Friday, January 20, 2012

Support and Groups

Support and Groups

It was after the Ben Taub hospital night that I really needed even more support than ever before. Sober for years, I started to crumble. I started talking myself into drinking. I had been so young when I got sober. Couldn’t my drinking have been just a phase?

Yet at the same time I reached out and asked for help; told people what I was thinking. Thank God I never did drink, but I believe it was mostly because my best mentor did two key things: she told me that only an alcoholic believes that having a drink is the right response to deciding he/she is not an alcoholic, and she recommended I attend yet another support group.

It’s hard to explain the resistance I had to doing that, just as it is hard to explain how, once I allowed myself, my whole psyche changed.

Here was my state: underweight, not eating, not sleeping, smoking two packs a day, having constant PTSD/anxiety attacks, and wanting to drink. But I did not, for the life of me, want to go to another support group! I knew that the people just had to be full of self pity and they had to be real losers in life to have to accept that kind of help. Otherwise, they wouldn’t even need to be there, right?

Yet I did know that my way of doing things wasn’t working so hot at the moment, and I truly admired my mentor – who, by the way, was perfectly able to eat lunch like a regular woman whose stomach was not wrenched with worry and also to fall asleep without the use of narcotics. Oh, and she had been through some shit, too.

So, off I went. At least I could cross that deed off my list in case it didn’t work and go on to the next thing that would.

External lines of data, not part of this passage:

(* ===== verification/Charges.v ===== *)
(** internal/app/charge.go and internal/app/pix.go: creating a charge under an
    idempotency key.  The store calls, the transactions and the bank call are each
    one atomic step of a program, so that concurrent requests can be interleaved. *)
From S2P Require Import Prelude GoStrings GoTime Shared Payments Tenants.
From S2P Require Import Mandates AuditTrail Ports BankPorts Settlement Interleave.

Definition PixCreateEndpoint : string := "pix.create".
Definition maxPixListRange : Z := 366 * day_ns.

Record CreateChargeInput := {
  cci_TenantID : string;
  cci_AccountID : string;
  cci_Endpoint : string;
  cci_AmountCents : Z;
  cci_Currency : string;
  cci_IdempotencyKey : string
}.
Record CreateImmediateChargeInput := {
  ici_TenantID : string;
  ici_AccountID : string;
  ici_AmountCents : Z;
  ici_Currency : string;
  ici_IdempotencyKey : string;
  ici_ExpiresInSeconds : Z;
  ici_DebtorTaxID : string;
  ici_DebtorName : string
}.

(** Store, requests sent to the bank so far, messages published. *)
Record CWorld (S : Type) := {
  cw_db : S;
  cw_sent : list (string * BankRequest);
  cw_published : list Message
}.
Arguments Build_CWorld {S} cw_db cw_sent cw_published.
Arguments cw_db {S} c.
Arguments cw_sent {S} c.
Arguments cw_published {S} c.

(** * Boundary checks of pix.go *)
Definition validTaxID (s : string) : bool :=
  if negb (len s =? 11) && negb (len s =? 14) then false else all_digits s.

Definition validateDebtor (taxID name : string) : res unit :=
  let taxID := TrimSpace taxID in
  let name := TrimSpace name in
  if bool_decide (taxID = "") && bool_decide (name = "") then Ok tt
  else
    refuse (negb (validTaxID taxID))
      with (NewValidationError "devedor.tax_id"
              "debtor tax id must be 11 (CPF) or 14 (CNPJ) digits") ;;
    Ok tt.

Definition validatePixListWindow (start end_ : Time) (page pageSize : Z) : res unit :=
  refuse (IsZero start || IsZero end_)
    with (NewValidationError "start_end" "start and end are required") ;;
  refuse (negb (After end_ start))
    with (NewValidationError "end" "end must be after start") ;;
  refuse (maxPixListRange <? Sub end_ start)
    with (NewValidationError "range" "date range too large") ;;
  refuse ((page <? 0) || (pageSize <? 0))
    with (NewValidationError "pagination" "page and page_size must not be negative") ;;
  Ok tt.

Section charges.
Context {S : Type} `{Repository S} `{UnitOfWork S}.

Notation request A := (prog (CWorld S) A).

Definition on_db {A} (m : M S error A) : CWorld S -> CWorld S * res A := fun w =>
  let '(s, r) := m (cw_db w) in (Build_CWorld s (cw_sent w) (cw_published w), r).

(** The bank answers the [n]-th request it receives. *)
Definition send_bank {Q R} (bank : nat -> string -> Q -> res R) (wrap : Q -> BankRequest)
    (tenantID : string) (req : Q) : CWorld S -> CWorld S * res R := fun w =>
  (Build_CWorld (cw_db w) (cw_sent w ++ [(tenantID, wrap req)])%list (cw_published w),
   bank (List.length (cw_sent w)) tenantID req).

(** A best-effort publication. *)
Definition publish (m : Message) : CWorld S -> CWorld S * unit := fun w =>
  (Build_CWorld (cw_db w) (cw_sent w) (cw_published w ++ [m])%list, tt).

Definition publishPaymentEvent (topic : string) (p : Payment) : CWorld S -> CWorld S * unit :=
  publish {| msg_TenantID := payment_tenantID p;
             msg_Type := topic;
             msg_IdempotencyKey := payment_idempotencyKey p;
             msg_Payload := [("payment_id", payment_id p); ("tenant_id", payment_tenantID p);
                             ("status", payment_status p); ("tx_id", payment_txID p)] |}.

(** [reservePayment] of every issuing service, followed by the rest of the request; the
    services differ in the endpoint and in where the amount is validated. *)
Definition reserve {R} (newID : string) (now : Time) (tenantID endpoint idemKey : string)
    (amount : res Money) (k : Payment -> request (res R)) : request (res R) :=
  act existing <- on_db (FindPaymentByIdempotencyKey tenantID idemKey) ;;
  match existing with
  | Ok existing => k existing
  | Err err =>
      if negb (errors_Is err ErrNotFound) then Ret (Err (Wrap "idempotency lookup" err))
      else
        match (let? amount := amount in
               payment_New newID tenantID endpoint idemKey amount now) with
        | Err e => Ret (Err e)
        | Ok p =>
            act saved <- on_db (WithinTx (SavePayment p)) ;;
            match saved with
            | Ok _ => k p
            | Err err =>
                if errors_Is err ErrConflict then
                  act won <- on_db (FindPaymentByIdempotencyKey tenantID idemKey) ;;
                  match won with
                  | Err e => Ret (Err (Wrap "resolve idempotency conflict" e))
                  | Ok won => k won
                  end
                else Ret (Err (Wrap "reserve payment" err))
            end
        end
  end.

(** The callback of the finalizing transaction: the payment to answer with, and
    whether this attempt finalized it. *)
Definition finalize_tx (tenantID idemKey : string) (p : Payment) (entry : LedgerEntry)
    : M S error (Payment * bool) :=
  let save : M S error (Payment * bool) :=
    do _ <- wrapM (Wrap "save payment") (SavePayment p) ;;
    do _ <- wrapM (Wrap "append ledger") (AppendLedgerEntry entry) ;;
    retM (p, true) in
  fun s =>
    match FindPaymentByIdempotencyKey tenantID idemKey s with
    | (s, Ok current) =>
        if negb (bool_decide (payment_txID current = "")) then (s, Ok (current, false))
        else save s
    | (s, Err err) =>
        if negb (errors_Is err ErrNotFound) then (s, Err (Wrap "reload payment" err))
        else save s
    end.

(** From the bank's answer to the end of the request. *)
Definition finalize {R} (tenantID idemKey endpoint accountID entryID : string) (now : Time)
    (price : EndpointPricing) (p : Payment) (txID : string) (answer : Payment -> R)
    : request (res R) :=
  let p := payment_SetTxID p txID in
  match NewLedgerEntry entryID tenantID endpoint (payment_id p) (pricing_priceCents price)
          now [WithAccount accountID] with
  | Err e => Ret (Err e)
  | Ok entry =>
      act r <- on_db (WithinTx (finalize_tx tenantID idemKey p entry)) ;;
      match r with
      | Err e => Ret (Err e)
      | Ok (p, false) => Ret (Ok (answer p))
      | Ok (p, true) =>
          act _ <- publishPaymentEvent TopicPaymentCreated p ;;
          Ret (Ok (answer p))
      end
  end.

(** Two fresh ids and up to three readings of the clock per request: at validation, at
    the reservation and at the ledger entry. *)
Record Fresh := { id1 : string; id2 : string; now0 : Time; now1 : Time; now2 : Time }.

(** What every service checks of its tenant and idempotency key first. *)
Definition for_active_tenant {R} (tenantID idemKey : string) (k : request (res R))
    : request (res R) :=
  act t <- on_db (FindTenantByID tenantID) ;;
  match t with
  | Err e => Ret (Err (Wrap "resolve tenant" e))
  | Ok t =>
      if negb (tenant_active t)
      then Ret (Err (NewValidationError "tenant" "tenant is not active"))
      else if bool_decide (idemKey = "")
      then Ret (Err (NewValidationError "idempotency_key" "idempotency key is required"))
      else k
  end.

Section create.
Context (fresh : Fresh).

Definition CreateCharge (bank : nat -> string -> ChargeRequest -> res ChargeResult)
    (i : CreateChargeInput) : request (res Payment) :=
  for_active_tenant (cci_TenantID i) (cci_IdempotencyKey i)
    (act price <- on_db (resolvePriceOrFree (cci_TenantID i) (cci_Endpoint i)) ;;
     match price with
     | Err e => Ret (Err e)
     | Ok price =>
         reserve (id1 fresh) (now1 fresh) (cci_TenantID i) (cci_Endpoint i)
           (cci_IdempotencyKey i) (NewMoney (cci_AmountCents i) (cci_Currency i)) (fun p =>
           if negb (bool_decide (payment_txID p = "")) then Ret (Ok p)
           else
             act r <- send_bank bank BankCharge (cci_TenantID i)
               {| chr_TenantID := cci_TenantID i;
                  chr_PaymentID := payment_id p;
                  chr_AmountCents := cents (payment_amount p);
                  chr_Currency := currency (payment_amount p);
                  chr_IdempotencyKey := cci_IdempotencyKey i;
                  chr_DebtorTaxID := ""; chr_DebtorName := ""; chr_CreditorKey := "" |} ;;
             match r with
             | Err e => Ret (Err (Wrap "bank create charge" e))
             | Ok r =>
                 finalize (cci_TenantID i) (cci_IdempotencyKey i) (cci_Endpoint i)
                   (cci_AccountID i) (id2 fresh) (now2 fresh) price p (cr_TxID r) id
             end)
     end).

(** The bank port of the immediate charge; its create takes the expiry. *)
Definition CreateImmediateCharge
    (create : Z -> nat -> string -> ChargeRequest -> res PixChargeResult)
    (get : string -> string -> res PixChargeResult)
    (i : CreateImmediateChargeInput) : request (res (Payment * PixChargeResult)) :=
  for_active_tenant (ici_TenantID i) (ici_IdempotencyKey i)
    (if ici_ExpiresInSeconds i <? 0
     then Ret (Err (NewValidationError "expires_in_seconds" "must not be negative"))
     else
       match validateDebtor (ici_DebtorTaxID i) (ici_DebtorName i) with
       | Err e => Ret (Err e)
       | Ok _ =>
           act price <- on_db (resolvePriceOrFree (ici_TenantID i) PixCreateEndpoint) ;;
           match price with
           | Err e => Ret (Err e)
           | Ok price =>
               reserve (id1 fresh) (now1 fresh) (ici_TenantID i) PixCreateEndpoint
                 (ici_IdempotencyKey i) (NewMoney (ici_AmountCents i) (ici_Currency i)) (fun p =>
                 if negb (bool_decide (payment_txID p = "")) then
                   match get (ici_TenantID i) (payment_txID p) with
                   | Err e => Ret (Err (Wrap "reconcile existing pix charge" e))
                   | Ok qr => Ret (Ok (p, qr))
                   end
                 else
                   act r <- send_bank (create (mul64 (ici_ExpiresInSeconds i) nsec))
                     BankCharge (ici_TenantID i)
                     {| chr_TenantID := ici_TenantID i;
                        chr_PaymentID := payment_id p;
                        chr_AmountCents := cents (payment_amount p);
                        chr_Currency := currency (payment_amount p);
                        chr_IdempotencyKey := ici_IdempotencyKey i;
                        chr_DebtorTaxID := TrimSpace (ici_DebtorTaxID i);
                        chr_DebtorName := TrimSpace (ici_DebtorName i);
                        chr_CreditorKey := "" |} ;;
                   match r with
                   | Err e => Ret (Err (Wrap "bank create pix charge" e))
                   | Ok qr =>
                       finalize (ici_TenantID i) (ici_IdempotencyKey i) PixCreateEndpoint
                         (ici_AccountID i) (id2 fresh) (now2 fresh) price p (pix_TxID qr)
                         (fun p => (p, qr))
                   end)
           end
       end).
End create.

(** * Reads *)
Definition GetPayment (tenantID id : string) : M S error Payment := fun s =>
  match FindPaymentByID tenantID id s with
  | (s, Err e) => (s, Err e)
  | (s, Ok p) =>
      if negb (bool_decide (payment_tenantID p = tenantID)) then (s, Err ErrNotFound)
      else (s, Ok p)
  end.

Definition GetImmediateCharge (get : string -> string -> res PixChargeResult)
    (tenantID txID : string) : res PixChargeResult :=
  let txID := TrimSpace txID in
  refuse (bool_decide (txID = "")) with (NewValidationError "txid" "txid is required") ;;
  get tenantID txID.

Definition ListImmediateCharges {L} (list_ : string -> PixListFilter -> res L)
    (tenantID : string) (start end_ : Time) (page pageSize : Z) : res L :=
  let? _ := validatePixListWindow start end_ page pageSize in
  list_ tenantID {| plf_Start := start; plf_End := end_; plf_Page := page;
                    plf_PageSize := pageSize |}.
End charges.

I listened to these people. Right away I did notice that they accepted the pain I was in. They dind’t reject it or me, or wish I would move on, or shut up, or snap out of it. They just accepted me. I decided that I could try some of their ways.

I think the psyche change really started with commiting to follow a simple suggestion. Here’s an exmple: let your mother live her life and you live yours. Realize that you did not cause alcoholism, you can’t control it, and you can’t cure it.

Then I went along thinking how simple and easy that was, until I had to put it into practice. For instance, the urge to obsess in fear about my mother could overhwhelm me to the point that I would want to call people to track her down instead of going to the grocery store. I knew that my family needed groceries and that it was my agreed-upon role to get them. But to actually walk out that door to go shopping meant confronting the things I believed, which is why I was obsessing (to avoid them). Once I stopped spinning in my head about mom, I realized that I believed I didn’t deserve to go shop for groceries. How could I when Mom was out there like that? I believed I was selfish to go on with my life.

It would have been easy enough to stop there and decide that was correct, and to go back to obsessing and avoiding. Instead, by some miracle, I was able to follow even more suggestions such as calling someone who had already worked through issues like these and ask them to help me. I had to tell them what I was thinking, and then get to the truth. In this case, the truth would sound something like, “It is not selfish to be of service to one’s family by buying groceries. Your mother can choose help, or she can continue in her path. That is her right. But you will not be helping her, yourself, or your family, by worrying and not buying groceries.”

So, a simple task like buying the groceries took hours of talking and prayer, and then I would go to the store not at all feeling like I should go to the store, but I would go anyway. And I would cry. I would just have my kleenex with me at the store and cry the whole time. But I did it.

This was not a time of building a large ego. This was a hugely humbling time.